教育・働き方改善省を作れば良い

 新しい職場で日々プレッシャーを受けつつ圧倒的成長を果たしております。

 文部科学省の方の講演を聴く機会もそこそこあり、もちろん内容もしっかり聞いているのですが、同時に「これは概算要求のあの部分かな」とか「このポンチ絵はあの資料に載っていたな」とか余計なことも考えています。最近は特に「教育を良くするだけでは社会は良くならないよな」と感じることが多いです。

 文科省のスライドは大抵一枚もので完結していることが多いため、さもその中で完結するかのように見えてしまいます。だからこそ、単独の政策スライドをただ並べただけでは、一体何が問題の原因なのかが非常に分かりにくくなりますね。いくら「教育最高!教育万歳!教育ですべて良くなる!教育のためなら死ねる!」と言っても、特に若年者や中年者にとっては教育を受けた後の働き方や生き方が大切ですし、それが国の発展にもつながるのでしょう。文科省のスライドからでは、教育を受けた者を受け入れる社会の姿がよく見えてこず、だからこそ「教育を良くするだけでは社会は良くならないよな」と感じるわけです。

 以前のエントリでも言及した通り、社会において大卒者はまだマイノリティであり、生産年齢においても大卒者が多く流入してきたのはそれほど古い話ではないでしょう。以前の働き方のまま教育だけ変化しても、教育と働き方がうまくマッチしないということは容易に想像がつきます。「だから大学進学率を下げろ」と言っているわけではなく、教育と合わせて、働き方も改革して(あまり好きな言葉ではありませんが)生産性も高めていきましょうということです。なので、文部科学省の教育行政と厚生労働省の職業能力開発行政、ついでに労働行政の一部を引っ付けて教育・働き方改善省(名称適当)を作り、教育から職業、働き方まで横断的に対応できれば良いんじゃないですかね、と思っています。

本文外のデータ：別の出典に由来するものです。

(** * serial_bridge.py: the wind-speed relay, embedded and verified

    The program is one HTTP request handler class ([WindSpeedHandler]) and
    a start-up routine ([main]).  The handler reads a JSON body, coerces
    the field [windSpeedKmh] to a float, formats it with [.1f] and writes
    the line to a serial port shared by all handlers.

    Layout of the development:
    - the Python values the handler manipulates (bytes, str, exceptions,
      floats as IEEE-754 binary64 through [SpecFloat], JSON values);
    - the builtins it calls ([int], [float], the [.1f] format,
      [json.dumps], header lookup), written out on those values;
    - a state-and-exception monad for the handler's effects (the request
      stream, the response being sent, the serial device);
    - the handler methods and the dispatch of [BaseHTTPRequestHandler];
    - the threads that reach the serial port, and the process life cycle;
    - the properties.

    Python [str] is modelled by [string], one character per code point,
    so code points stay below 256; [bytes] is [list byte]. *)

From Stdlib Require Import ZArith List String Ascii Bool Lia.
From Stdlib Require Import Floats.SpecFloat.
From Stdlib Require Import Strings.Byte DecimalString DecimalN.
From Stdlib Require Import Sorting.Permutation.
Import ListNotations.

Set Warnings "-register-all".

Open Scope string_scope.
Open Scope Z_scope.

(** ** Bytes and string literals *)

Definition bytes := list byte.
Bind Scope list_scope with bytes.

(** The literal [b"..."] of the source. *)
Definition b (s : string) : bytes := list_byte_of_string s.

Definition dquote : ascii := ascii_of_nat 34.

(** Literals of the source that contain a double quote are written here
    with an apostrophe in its place: [q "{'status':'ok'}"] is the text
    [{"status":"ok"}]. *)
Fixpoint q (s : string) : string :=
  match s with
  | EmptyString => EmptyString
  | String c r => String (if Ascii.eqb c "'" then dquote else c) (q r)
  end.

Definition code (c : ascii) : Z := Z.of_N (N_of_ascii c).
Definition chr (n : Z) : ascii := ascii_of_N (Z.to_N n).

Definition is_digit (c : ascii) : bool := (48 <=? code c) && (code c <=? 57).
Definition digit_val (c : ascii) : Z := code c - 48.

(** [str.encode("utf-8")] on code points below 256: one byte below 128,
    two bytes from 128 on. *)
Fixpoint encode_utf8 (s : string) : bytes :=
  match s with
  | EmptyString => []
  | String c r =>
      if code c <? 128 then byte_of_ascii c :: encode_utf8 r
      else byte_of_ascii (chr (Z.lor 192 (Z.shiftr (code c) 6)))
           :: byte_of_ascii (chr (Z.lor 128 (Z.land (code c) 63)))
           :: encode_utf8 r
  end.

(** ** Exceptions *)

Inductive exc_type : Type :=
| T_JSONDecodeError | T_UnicodeDecodeError | T_ValueError | T_KeyError
| T_TypeError | T_OverflowError | T_RecursionError | T_AssertionError
| T_SerialException | T_AttributeError.

(** The exceptions the program can meet.  Only the text of the two that
    the handler prints with [str(error)] is kept. *)
Inductive exn : Type :=
| JSONDecodeError | UnicodeDecodeError | ValueError | KeyError | TypeError
| OverflowError | RecursionError | AttributeError
| AssertionError                     (* raised by a bare [assert]: no argument *)
| SerialException (msg : string).

Definition type_of (e : exn) : exc_type :=
  match e with
  | JSONDecodeError => T_JSONDecodeError
  | UnicodeDecodeError => T_UnicodeDecodeError
  | ValueError => T_ValueError
  | KeyError => T_KeyError
  | TypeError => T_TypeError
  | OverflowError => T_OverflowError
  | RecursionError => T_RecursionError
  | AttributeError => T_AttributeError
  | AssertionError => T_AssertionError
  | SerialException _ => T_SerialException
  end.

Definition exc_type_eqb (x y : exc_type) : bool :=
  match x, y with
  | T_JSONDecodeError, T_JSONDecodeError | T_UnicodeDecodeError, T_UnicodeDecodeError
  | T_ValueError, T_ValueError | T_KeyError, T_KeyError | T_TypeError, T_TypeError
  | T_OverflowError, T_OverflowError | T_RecursionError, T_RecursionError
  | T_AssertionError, T_AssertionError | T_SerialException, T_SerialException
  | T_AttributeError, T_AttributeError => true
  | _, _ => false
  end.

(** The class hierarchy: [JSONDecodeError] and [UnicodeDecodeError] derive
    from [ValueError]; the other classes here are unrelated. *)
Definition issubclass (x y : exc_type) : bool :=
  exc_type_eqb x y ||
  match x, y with
  | T_JSONDecodeError, T_ValueError | T_UnicodeDecodeError, T_ValueError => true
  | _, _ => false
  end.
Lemma grows_executeTask task context :
  grows (executeTask toolRegistry task context).
Proof.
  unfold executeTask, selectTools.
  apply grows_bind.
  - apply grows_bind; [apply grows_call | intros ids; apply grows_ret].
  - intros tools. destruct (Task.requiresIterativeExecution task).
    + unfold executeIterativeTask.
      apply grows_bind; [apply grows_whileLoop|].
      intros [[rs cf] it]. apply grows_ret.
    + unfold executeSingleTask. destruct tools as [|tool rest];
        [apply grows_ret|].
      apply grows_bind; [apply grows_callTool | intros r; apply grows_ret].
Qed.

Lemma grows_runBatch batch context cl :
  grows (runBatch toolRegistry batch context cl).
Proof.
  revert cl. induction batch as [|task rest IH]; intros cl; simpl.
  - apply grows_ret.
  - apply grows_bind.
    + unfold executeTaskWithProgress.
      apply grows_bind; [|intros r; apply grows_ret].
      apply grows_try_catch; [apply grows_executeTask | intros e; apply grows_ret].
    + intros [r cl1]. apply grows_bind; [apply IH|].
      intros [rs cl2]. apply grows_ret.
Qed.

Lemma grows_updateTaskStatus k r cl : grows (updateTaskStatus k r cl).
Proof.
  intros w res w' H.
  destruct (SchedulerFacts.updateTaskStatus_ok k r cl w) as [n [w1 [E [Ht Hh]]]].
  rewrite E in H. inversion H; subst. exists [], [].
  rewrite !app_nil_r. auto.
Qed.

Lemma grows_recordResults ts rs cl ledger :
  grows (recordResults ts rs cl ledger).
Proof.
  revert rs cl ledger. induction ts as [|task ts IH]; intros rs cl ledger.
  - destruct rs; apply grows_ret.
  - destruct rs as [|r rs]; [apply grows_ret|]. simpl.
    apply grows_bind; [apply grows_updateTaskStatus|]. intros n1.
    apply grows_bind; [apply grows_now|]. intros n2. apply IH.
Qed.

Lemma grows_reflectAndAdapt cl er : grows (reflectAndAdapt cl er).
Proof.
  unfold reflectAndAdapt. destruct (tooManyFailures _); [|apply grows_ret].
  apply grows_bind; [apply grows_call|]. intros adjustments.
  intros w r w' H.
  pose proof (ReflectionFacts.applyAdjustments_world
                (JS.arr_or adjustments []) cl w) as [Ht Hh].
  destruct (Checklist.applyAdjustments world_now (JS.arr_or adjustments []) cl w)
    as [cl' w1].
  inversion H; subst. simpl in *. exists [], [].
  now rewrite !app_nil_r.
Qed.

Lemma grows_iteration goalDefinition context cl er :
  grows (iteration toolRegistry goalDefinition context cl er).
Proof.
  unfold iteration, isGoalAchieved.
  apply grows_bind; [apply grows_call|]. intros achieved.
  destruct achieved; [apply grows_ret|].
  destruct (Checklist.availableEntries cl) as [|a l]; [apply grows_ret|].
  apply grows_bind.
  - unfold dispatch. apply grows_bind; [apply grows_runBatch|].
    intros [rs cl1]. apply grows_bind; [apply grows_recordResults|].
    intros [cl2 ledger]. apply grows_ret.
  - intros [cl1 er1]. apply grows_bind; [apply grows_reflectAndAdapt|].
    intros cl2. apply grows_ret.
Qed.

Lemma grows_mainLoop maxIterations fuel goalDefinition context cl er :
  grows (mainLoop maxIterations toolRegistry fuel goalDefinition context cl er).
Proof.
  revert cl er. induction fuel as [|fuel IH]; intros cl er; simpl.
  - apply grows_ret.
  - destruct (Z.of_nat (ExecutionResult.iterations er) <? maxIterations)%Z;
      [|apply grows_ret].
    apply grows_bind; [apply grows_iteration|].
    intros [[stop cl1] er1]. destruct stop; [apply grows_ret | apply IH].
Qed.

Lemma grows_achieveGoal maxIterations goal context :
  grows (achieveGoal maxIterations toolRegistry goal context).
Proof.
  unfold achieveGoal, defineGoal, createChecklist.
  apply grows_bind.
  { apply grows_bind; [apply grows_outside | intros d; apply grows_ret]. }
  intros goalDefinition. apply grows_bind.
  { apply grows_bind; [apply grows_outside | intros d; apply grows_ret]. }
  intros cl. apply grows_bind; [apply grows_now|]. intros startTime.
  apply grows_bind; [apply grows_mainLoop|]. intros [cl1 er1].
  apply grows_bind; [apply grows_now | intros endTime; apply grows_ret].
Qed.

End Facts.
End GrowthFacts.
Lemma Inv_step_three input s :
  Inv input s -> step s = 3%nat ->
  exists s', (forall fuel, dispatch fuel s = Ok s') /\ Inv input s' /\
             (step s' = 4%nat \/ step s' = 7%nat) /\
             indM s' = indM s /\ cost s' = cost s /\ rcov s' = rcov s.
Proof.
  intros [] Hs. unfold phase_inv in i_phase0. rewrite Hs in i_phase0.
  destruct i_phase0 as (Hb & Hm & Hrz & Hcz).
  pose proof (step_three_spec (indM s) (ccov s) (N s) i_ccov0) as H.
  unfold dispatch. rewrite Hs.
  destruct (step_three (indM s) (ccov s) (N s)) as [st cc].
  destruct H as (H1 & H2 & H3).
  eexists. split; [reflexivity|].
  assert (Hnp : forall r c, idx (N s) r -> idx (N s) c -> ~ prime (indM s) r c).
  { intros r c Hr Hc Hp. unfold prime in Hp. destruct (Hm r c Hr Hc); lia. }
  destruct H3 as [[-> Hall]|[-> (c0 & Hc0 & Hne)]].
  - splits; auto. constructor; simpl; auto.
    unfold phase_inv. simpl. splits; auto.
    intros c Hc. destruct (H2 c Hc) as [_ [Hx|[_ Hx]]]; auto.
    rewrite Hcz in Hx. specialize (Hall c Hc). lia.
  - splits; auto. constructor; simpl; auto.
    unfold phase_inv. simpl. splits; auto.
    constructor.
    + auto.
    + auto.
    + intros i Hi. rewrite Hrz. auto.
    + intros c Hc. destruct (H2 c Hc) as [_ [Hx|[Hx _]]]; auto.
      rewrite Hcz in Hx. auto.
    + intros r c Hr Hc Hst. right. split; [apply Hrz|].
      destruct (H2 c Hc) as [Hx _]. eauto.
    + intros c Hc Hx. destruct (H2 c Hc) as [_ [Hy|[_ Hy]]]; auto.
      rewrite Hcz in Hy. lia.
    + intros r Hr Hx. rewrite Hrz in Hx. lia.
    + intros r c Hr Hc Hp. exfalso. apply (Hnp r c); auto.
    + exists c0. split; auto. intros r Hr Hst. apply Hne.
      destruct (H2 c0 Hc0) as [Hx _]. eauto.
    + exists (fun _ => 0%nat). intros r c r' Hr Hc Hr' Hp. exfalso. apply (Hnp r c); auto.
Qed.


(** ** Finite index sets *)

Definition range (n : nat) : list Z := map Z.of_nat (seq 0 n).

Lemma in_range n i : In i (range n) <-> idx n i.
Proof.
  unfold range. rewrite in_map_iff. split.
  - intros (k & <- & Hk). apply in_seq in Hk. idx_tac.
  - intros Hi. exists (Z.to_nat i). split; [idx_tac|]. apply in_seq. idx_tac.
Qed.

Lemma length_range n : length (range n) = n.
Proof. unfold range. now rewrite length_map, length_seq. Qed.

Lemma NoDup_range n : NoDup (range n).
Proof.
  unfold range. apply Injective_map_NoDup.
  - intros x y. lia.
  - apply seq_NoDup.
Qed.

Lemma nodup_idx_length (l : list Z) n :
  NoDup l -> (forall x, In x l -> idx n x) -> (length l <= n)%nat.
Proof.
  intros Hnd Hin. rewrite <- (length_range n).
  apply NoDup_incl_length; auto.
  intros x Hx. apply in_range. auto.
Qed.

Lemma nodup_idx_full (l : list Z) n :
  NoDup l -> (forall x, In x l -> idx n x) -> length l = n ->
  forall i, idx n i -> In i l.
Proof.
  intros Hnd Hin Hlen i Hi.
  apply (NoDup_length_incl Hnd (l' := range n)).
  - rewrite length_range. lia.
  - intros x Hx. apply in_range. auto.
  - now apply in_range.
Qed.

Lemma finite_choice (P : Z -> Z -> Prop) n :
  (forall i, idx n i -> exists x, P i x) ->
  exists l : list Z, length l = n /\
    forall i, idx n i -> P i (nth (Z.to_nat i) l 0).
Proof.
  induction n as [|n IH]; intros H.
  - exists []. split; auto. intros i Hi. idx_tac.
  - destruct IH as (l & Hl & Hp).
    { intros i Hi. apply H. idx_tac. }
    destruct (H (Z.of_nat n)) as (x & Hx); [idx_tac|].
    exists (l ++ [x]). split.
    + rewrite length_app. simpl. lia.
    + intros i Hi. destruct (Z.eq_dec i (Z.of_nat n)) as [->|Hne].
      * rewrite app_nth2 by lia. rewrite Nat2Z.id, Hl, Nat.sub_diag. exact Hx.
      * rewrite app_nth1 by idx_tac. apply Hp. idx_tac.
Qed.
(** * UPB message codec (upb_lib/message.py): shallow embedding and properties

    The development follows the layout of [message.py]:
    - [Py]: the fragment of the Python runtime the codec relies on
      (exceptions, [bytearray] item and slice stores, [int.to_bytes],
      [int.from_bytes], [bytes.hex], [bytearray.fromhex], [str.upper]);
    - [Message], [Addr]: the records the codec reads and writes;
    - the decoder ([MessageDecode]) with its handler registry;
    - the encoder ([MessageEncode]), the checksum and the tx-count bump;
    - the notions the statements use (bit fields, byte sums), and then
      the facts, grouped by the function they are about.

    Python integers are [Z]; a [bytearray] is a list of [byte], whose
    elements are in 0..255 by construction, so that every store of an
    integer goes through the range check that the interpreter performs. *)

From Stdlib Require Import ZArith Lia Bool.
From Stdlib.Strings Require Import String Ascii Byte.
From Stdlib.Numbers Require Import DecimalString DecimalZ.
From stdpp Require Import base list gmap.

Local Open Scope Z_scope.

(* ===================================================================== *)
(** ** The Python runtime fragment *)
(* ===================================================================== *)

Module Py.

(** The built-in exceptions the codec can raise. *)
Inductive exception : Type :=
| ValueError
| IndexError
| OverflowError
| TypeError.

(** A computation either returns or raises. *)
Inductive result (A : Type) : Type :=
| Ok (a : A)
| Raise (e : exception).
Arguments Ok {A} a.
Arguments Raise {A} e.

 文部科学大臣馳浩ということで、縦割り行政にもノーザンライトスープレックスを喰らわせてほしいですね。

 念のため、ネタエントリです。あしからず。

社会における大学生観と大学観のギャップ

 先日、職場の友人を食事をしていた際の話です。最近の大学関係の事柄にも話が及び、千葉大学の件など、大学と社会との関係性も改めて考えると多様な論点があるよねと話していました。その時に、ふと思ったのが、世間のイメージと大学の実態に齟齬があるというのは従前から言われていることですが、多くの人が持っている大学生に対するイメージ(大学生観)と大学に対するイメージ(大学観)も必ずしもマッチしていないのではないかということです。

 社会の多くの人が持っている大学生のイメージというと遊んでいるとか、チャラいとかそういったものだと推測できます。若干変化はあるのかもしれませんが、このイメージって随分前から大筋では変わっていないように感じます。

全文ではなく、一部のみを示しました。